Confusion over park safety produces a patchwork of pandemic policies

By: - April 13, 2020 7:47 am

Shenandoah National Park has been inundated with out-of-town and out-of-state visitors since COVID-19-related restrictions were first put in place. (National Parks Service)

Even on a blustery day with winds gusting to more than 20 miles per hour, parks all around Richmond saw brisk traffic Friday as residents eager to escape the confines of their homes during the COVID-19 pandemic looked to nature for relief.

To some, keeping parks open is a public necessity, providing a place to go when almost everywhere else is closed. But to others, it’s a misguided move that has led to crowded trails and throngs of people that directly contravene government orders for all Americans to socially distance and risk further spreading the new strain of coronavirus.

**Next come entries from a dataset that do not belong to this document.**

(* ===== verification/MlfqLive.v ===== *)
(** * The scheduler makes progress

    A runnable process in the highest queue is passed over at most as often as
    there are processes ahead of it.  The number of processes ahead is a rank:
    no event of another process raises it, and every call of [mlfq] that
    returns another process lowers it. *)

From S2P Require Import Prelude Mlfq MlfqThms.

Section live.
Context {Q : Type} `{QueueLaws Q} (pid2idx : list process → Z → nat).
Implicit Types s : sched Q.

(** Entry [i] is in the highest queue with at most [n] entries ahead. *)
Definition waiting s (i n : nat) : Prop :=
  ∃ l1 l2, nodes (q_high s) = l1 ++ i :: l2 ∧ (length l1 ≤ n)%nat.

Lemma without_split i j l1 l2 :
  j ≠ i → without j (l1 ++ i :: l2) = without j l1 ++ i :: without j l2 ∧ (length (without j l1) ≤ length l1)%nat.
Proof.
  intros Hj. unfold without. rewrite list.filter_app, filter_cons_True by done.
  split; [done|apply list.length_filter].
Qed.

Lemma waiting_without s s' i j n :
  j ≠ i → nodes (q_high s') = without j (nodes (q_high s)) → waiting s i n → waiting s' i n.
Proof.
  intros Hj Hq (l1 & l2 & E & Hn). destruct (without_split i j l1 l2 Hj) as [E' Hl].
  exists (without j l1), (without j l2). split; [by rewrite Hq, E|lia].
Qed.
Lemma waiting_app s s' i n l :
  nodes (q_high s') = nodes (q_high s) ++ l → waiting s i n → waiting s' i n.
Proof. intros Hq (l1 & l2 & E & Hn). exists l1, (l2 ++ l). by rewrite Hq, E, <-app_assoc. Qed.

(** What the rest of the system may do between two calls of [mlfq]: report an
    event of another process, or change the process table and the current
    process. *)
Inductive other_event (i : nat) : sched Q → sched Q → Prop :=
  | other_update p tran t s s' :
      is_Some (proc_set s !! pid2idx (proc_set s) p) → pid2idx (proc_set s) p ≠ i →
      mlfq_update pid2idx p tran t s = Ok (tt, s') → other_event i s s'
  | other_kernel s ps c :
      length ps = length (proc_set s) → other_event i s (s <| proc_set := ps |> <| curr_proc_idx := c |>).

Definition up s : Prop := initialized s = true ∧ inv_sched s.

Lemma update_high p tran t s s' :
  up s → is_Some (proc_set s !! pid2idx (proc_set s) p) → mlfq_update pid2idx p tran t s = Ok (tt, s') →
  up s' ∧ ∃ l, nodes (q_high s') = without (pid2idx (proc_set s) p) (nodes (q_high s)) ++ l ∨
               nodes (q_high s') = nodes (q_high s).
Proof.
  intros [Hi I] Hp E. destruct (mlfq_update_run pid2idx p tran t s (λ _, I) Hp) as (x & s2 & _ & E2 & I2 & _ & Hq).
  rewrite E in E2. injection E2 as <-. split.
  - split; [|done]. revert E. unfold mlfq_update, mbind, M_bind, getM. rewrite Hi. cbn [negb].
    unfold mret at 1, M_ret at 1. destruct Hp as [y Hy].
    destruct (enqueue_pid_spec pid2idx p s y I Hy) as (s3 & E3 & [_ _ Hs3] & _).
    destruct (remove_pid_spec pid2idx p s) as (s4 & E4 & [_ _ Hs4] & _); [apply I|].
    destruct tran; rewrite ?E3, ?E4; intros [= <-]; congruence.
  - specialize (Hq 0 ltac:(lia)). unfold base_queue in Hq. rewrite Hi in Hq. unfold level_queue in Hq. cbn [Z.eqb] in Hq.
    destruct tran; try (eexists; left; exact Hq); [exists []; left; by rewrite app_nil_r|exists []; left; by rewrite app_nil_r|exists []; by right].
Qed.

Lemma other_waiting i n s s' : up s → waiting s i n → other_event i s s' → up s' ∧ waiting s' i n.
Proof.
  intros Hu Hw Hs. revert Hu Hw. destruct Hs as [p tran t s0 s1 Hp Hi E|s0 ps c Hl]; intros Hu Hw.
  - destruct (update_high p tran t s0 s1 Hu Hp E) as [Hu' [l [Hq|Hq]]]; (split; [done|]).
    + destruct Hw as (l1 & l2 & E1 & Hn). destruct (without_split i _ l1 l2 Hi) as [E' Hl].
      exists (without (pid2idx (proc_set s0) p) l1), (without (pid2idx (proc_set s0) p) l2 ++ l).
      rewrite Hq, E1, E', <-app_assoc. split; [done|lia].
    + apply (waiting_app s0 s1 i n []); [by rewrite app_nil_r|done].
  - destruct Hu as [Hi [Hnd Hr]]. split; [|done]. split; [done|]. split; [done|].
    revert Hr. apply Forall_impl. intros j. cbn. by rewrite !lookup_lt_is_Some, Hl.
Qed.

Lemma queue_split (i j : nat) l1 l2 m1 m2 :
  l1 ++ i :: l2 = m1 ++ j :: m2 → j ≠ i → (i ∉ m1) → ∃ k, l1 = (m1 ++ [j]) ++ k ∧ m2 = k ++ i :: l2.
Proof.
  revert l1. induction m1 as [|y m1 IH]; intros [|z l1]; cbn; intros [= -> E] Hj Hi.
  - done.
  - exists l1. by rewrite E.
  - destruct Hi. by left.
  - rewrite not_elem_of_cons in Hi. destruct (IH l1 E Hj) as (k & -> & ->); [tauto|]. by exists k.
Qed.

(** The highest queue has a runnable process: the first such is picked. *)
Lemma pick_high i n x s :
  inv_sched s → pids_ok pid2idx (proc_set s) → proc_set s !! i = Some x → runnable x = true → waiting s i n →
  ∃ r s', pick_next_pid s = Ok (r, s') ∧ inv_sched s' ∧ same_procs s s' ∧ r ≠ 0 ∧
    (r = pid x ∨ (0 < n)%nat ∧ waiting s' i (n - 1)).
Proof.
  intros I Hp Hx Hrx (l1 & l2 & E & Hn).
  destruct (pick_next_pid_spec pid2idx s Hp I) as (r & s' & Er & P' & C' & N' & Hch).
  destruct (chosen_inv s s' r I P' Hch) as [I' _].
  exists r, s'. split; [done|]. split; [done|]. split; [done|].
  pose proof (inv_range _ I) as Hh. unfold queues in Hh. apply Forall_app in Hh as [Hh _].
  destruct (dequeue_loop_picked _ _ Hh) as (r1 & q1 & E1 & P1).
  unfold pick_next_pid, dequeue_runnable, mbind, M_bind in Er. rewrite E1 in Er.
  assert (¬ idle (proc_set s) i) as Hni by (intros (p & Hp' & Hr'); congruence).
  assert (r1 ≠ 0) as Hn1.
  { intros ->. apply (picked_zero pid2idx) in P1 as [Hid _]; [|done]. rewrite E in Hid.
    apply Forall_app in Hid as [_ [Hid _]%Forall_cons_1]. done. }
  cbn in Er. rewrite (proj2 (Z.eqb_neq r1 0)) in Er by done. cbn in Er. rewrite (proj2 (Z.eqb_neq r1 0)) in Er by done.
  injection Er as <- <-. split; [done|].
  destruct (picked_some_inv _ _ _ _ Hn1 P1) as (m1 & j & m2 & p & Eq & Hid & Hpj & Hrj & -> & Eq').
  destruct (decide (j = i)) as [->|Hj]; [left; congruence|right].
  rewrite E in Eq. destruct (queue_split i j l1 l2 m1 m2 Eq) as (k & -> & Hm2); [done| |].
  { intros Hi. apply Hni. by apply (proj1 (list.Forall_forall _ _) Hid). }
  rewrite !length_app in Hn. cbn in Hn. split; [lia|]. exists k, (l2 ++ m1). cbn. rewrite Eq', Hm2, <-app_assoc.
  split; [done|lia].
Qed.

(** One call of [mlfq], with a runnable process in the highest queue. *)
Lemma mlfq_high i n x c s :
  up s → pids_ok pid2idx (proc_set s) → proc_set s !! curr_proc_idx s = Some c → curr_proc_idx s ≠ i →
  proc_set s !! i = Some x → runnable x = true → waiting s i n →
  ∃ r s', mlfq pid2idx s = Ok (r, s') ∧ up s' ∧ (r = pid x ∨ (0 < n)%nat ∧ waiting s' i (n - 1)).
Proof.
  intros [Hini I] Hp Hc Hci Hx Hrx Hw. set (ci := curr_proc_idx s) in *.
  assert (active c = true → pid2idx (proc_set s) (pid c) = ci) as Hidx.
  { intros Ha. apply (Hp ci c Hc). intros Hu. unfold active in Ha. by rewrite Hu in Ha. }
  assert (∃ s1, (if active c then remove_pid pid2idx (pid c) else mret tt) s = Ok (tt, s1) ∧
    inv_sched s1 ∧ same_procs s s1 ∧ waiting s1 i n) as (s1 & E1 & I1 & [P1 C1 N1] & W1).
  { destruct (active c); [|by exists s]. destruct (remove_pid_spec pid2idx (pid c) s) as (s1 & E & S & Hq); [apply I|].
    exists s1. split; [done|]. pose proof (queues_without s s1 _ Hq). split; [by eapply without_inv|].
    split; [done|]. apply (waiting_without s s1 i ci); [done| |done]. rewrite <-Hidx by done. apply (Hq 0). }
  destruct (pick_high i n x s1) as (r & s2 & E2 & I2 & S2 & Hr0 & Hr); [done|by rewrite P1..|done|done|].
  destruct S2 as [P2 C2 N2].
  assert (mlfq pid2idx s =
    ((if bool_decide (status c = PROC_READY) || bool_decide (status c = PROC_RUNNABLE)
      then enqueue_pid pid2idx (pid c) else mret tt);; mret r) s2) as ->.
  { unfold mlfq, mbind, M_bind, getM, deref. cbv beta iota. fold ci. rewrite Hc. fold (active c).
    rewrite E1, E2. by rewrite (proj2 (Z.eqb_neq r 0)). }
  fold (runnable c). unfold mbind, M_bind. destruct (runnable c) eqn:Hrc.
  2: { exists r, s2. split; [done|]. split; [split; [congruence|done]|done]. }
  assert (active c = true) as Ha by (unfold runnable, active in *; destruct (status c); done).
  destruct (enqueue_pid_spec pid2idx (pid c) s2 c I2) as (s3 & E3 & [P3 _ N3] & I3 & Q3).
  { by rewrite P2, P1, (Hidx Ha). }
  rewrite E3. exists r, s3. split; [done|]. split; [split; [congruence|done]|].
  destruct Hr as [->|[Hn W2]]; [by left|right]. split; [done|]. specialize (Q3 0 ltac:(lia)).
  unfold level_queue in Q3. cbn [Z.eqb] in Q3. rewrite P2, P1, (Hidx Ha) in Q3.
  destruct W2 as (l1 & l2 & E & Hl). destruct (without_split i ci l1 l2 Hci) as [E' Hl'].
  eexists (without ci l1), (without ci l2 ++ _). rewrite Q3, E, E', <-app_assoc. split; [done|lia].
Qed.

(** [mlfq] is called while another process runs and entry [i] is runnable. *)
Record called s (i : nat) (x : process) : Prop := {
  ca_pids : pids_ok pid2idx (proc_set s);
  ca_curr : is_Some (proc_set s !! curr_proc_idx s);
  ca_other : curr_proc_idx s ≠ i;
  ca_entry : proc_set s !! i = Some x;
  ca_runnable : runnable x = true;
}.

(** A run in which [mlfq] is called [k] times and returns other processes. *)
Inductive passed_over (i : nat) : nat → sched Q → sched Q → Prop :=
  | passed_refl s : passed_over i 0 s s
  | passed_event k s s1 s' : other_event i s s1 → passed_over i k s1 s' → passed_over i k s s'
  | passed_call k x r s s1 s' :
      called s i x → mlfq pid2idx s = Ok (r, s1) → r ≠ pid x → passed_over i k s1 s' →
      passed_over i (S k) s s'.

Lemma passed_waiting i k n s s' :
  passed_over i k s s' → up s → waiting s i n → (k ≤ n)%nat ∧ up s' ∧ waiting s' i (n - k).
Proof.
  intros Hr. revert n. induction Hr as [s|k s s1 s' He _ IH|k x r s s1 s' [Hp [c Hc] Hci Hx Hrx] E Hne _ IH]; intros n Hu Hw.
  - split; [lia|]. split; [done|]. by rewrite Nat.sub_0_r.
  - destruct (other_waiting i n s s1 Hu Hw He). by apply IH.
  - destruct (mlfq_high i n x c s Hu Hp Hc Hci Hx Hrx Hw) as (r' & s2 & E' & Hu2 & Hr).
    rewrite E in E'. injection E' as <- <-. destruct Hr as [?|[Hn Hw2]]; [done|].
    destruct (IH (n - 1)%nat Hu2 Hw2) as (Hk & Hu' & Hw'). split; [lia|]. split; [done|].
    by replace (n - S k)%nat with (n - 1 - k)%nat by lia.
Qed.
End live.

(** C24: No process starves in the highest queue.  In any run, with any events of
    other processes and any changes the kernel makes to the process table in
    between, a process of the highest queue that is runnable when [mlfq] is called
    is passed over at most as often as there are processes ahead of it; once it has
    been passed over that often, the next call of [mlfq] returns it. *)
Theorem high_queue_live {Q} `{QueueLaws Q} pid2idx i k n (s s' : sched Q) :
  initialized s = true → inv_sched s → waiting s i n → passed_over pid2idx i k s s' →
  (k ≤ n)%nat ∧
  (∀ x, k = n → called pid2idx s' i x → ∃ s'', mlfq pid2idx s' = Ok (pid x, s'')).
Proof.
  intros Hi I Hw Hr. destruct (passed_waiting pid2idx i k n s s' Hr (conj Hi I) Hw) as (Hk & Hu & Hw').
  split; [done|]. intros x -> [Hp [c Hc] Hci Hx Hrx].
  destruct (mlfq_high pid2idx i _ x c s' Hu Hp Hc Hci Hx Hrx Hw') as (r & s'' & E & _ & [->|[Hn _]]); [by exists s''|lia].
Qed.

(** Two runnable processes in the highest queue: the second is passed over once. *)
Definition live_procs : list process :=
  [mk_process 2 PROC_PENDING_SYSCALL (replicate 8 0); mk_process 7 PROC_RUNNABLE (replicate 8 0);
   mk_process 8 PROC_READY (replicate 8 0)].
Definition live_sched : sched (list nat) := mk_sched live_procs [1%nat; 2%nat] [] [] true 0%nat.
Definition live_after : sched (list nat) :=
  match mlfq demo_pid2idx live_sched with Ok (_, s) => s | Err _ => live_sched end.

Lemma high_queue_live_witness :
  (1 ≤ 1)%nat ∧
  (∀ x, 1%nat = 1%nat → called demo_pid2idx live_after 2 x →
    ∃ s'', mlfq demo_pid2idx live_after = Ok (pid x, s'')).
Proof.
  apply (high_queue_live demo_pid2idx 2 1 1 live_sched live_after).
  - reflexivity.
  - split; [by apply (bool_decide_unpack _); vm_compute|]. repeat (constructor; [by eexists|]). constructor.
  - exists [1%nat], []. split; [reflexivity|]. cbn. lia.
  - apply (passed_call _ _ _ (mk_process 8 PROC_READY (replicate 8 0)) 7 live_sched live_after).
    + split; [|by eexists|done|done|done].
      intros i p Hp _. do 3 (destruct i as [|i]; [injection Hp as <-; by vm_compute|]). done.
    + vm_compute. reflexivity.
    + done.
    + constructor.
Defined.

“Prior to the stay-at-home order from the governor, we were seeing increased visitation at many of our parks,” said Dave Neudeck, the public communications and marketing director for the Virginia Department of Conservation and Recreation, which oversees state parks as well as natural preserves and other areas. 

After the order, “I think it leveled off,” he said. Still, however, “it’s definitely still similar to a summer visitation day.”

A patchwork of parks, a patchwork of policies

Across the nation, states have taken a range of approaches to the “parks problem” — the dilemma over whether keeping public spaces open is safe or encourages behavior that could further spread the disease that has killed more than 18,000 people in the U.S. since the first diagnosed American case in February. 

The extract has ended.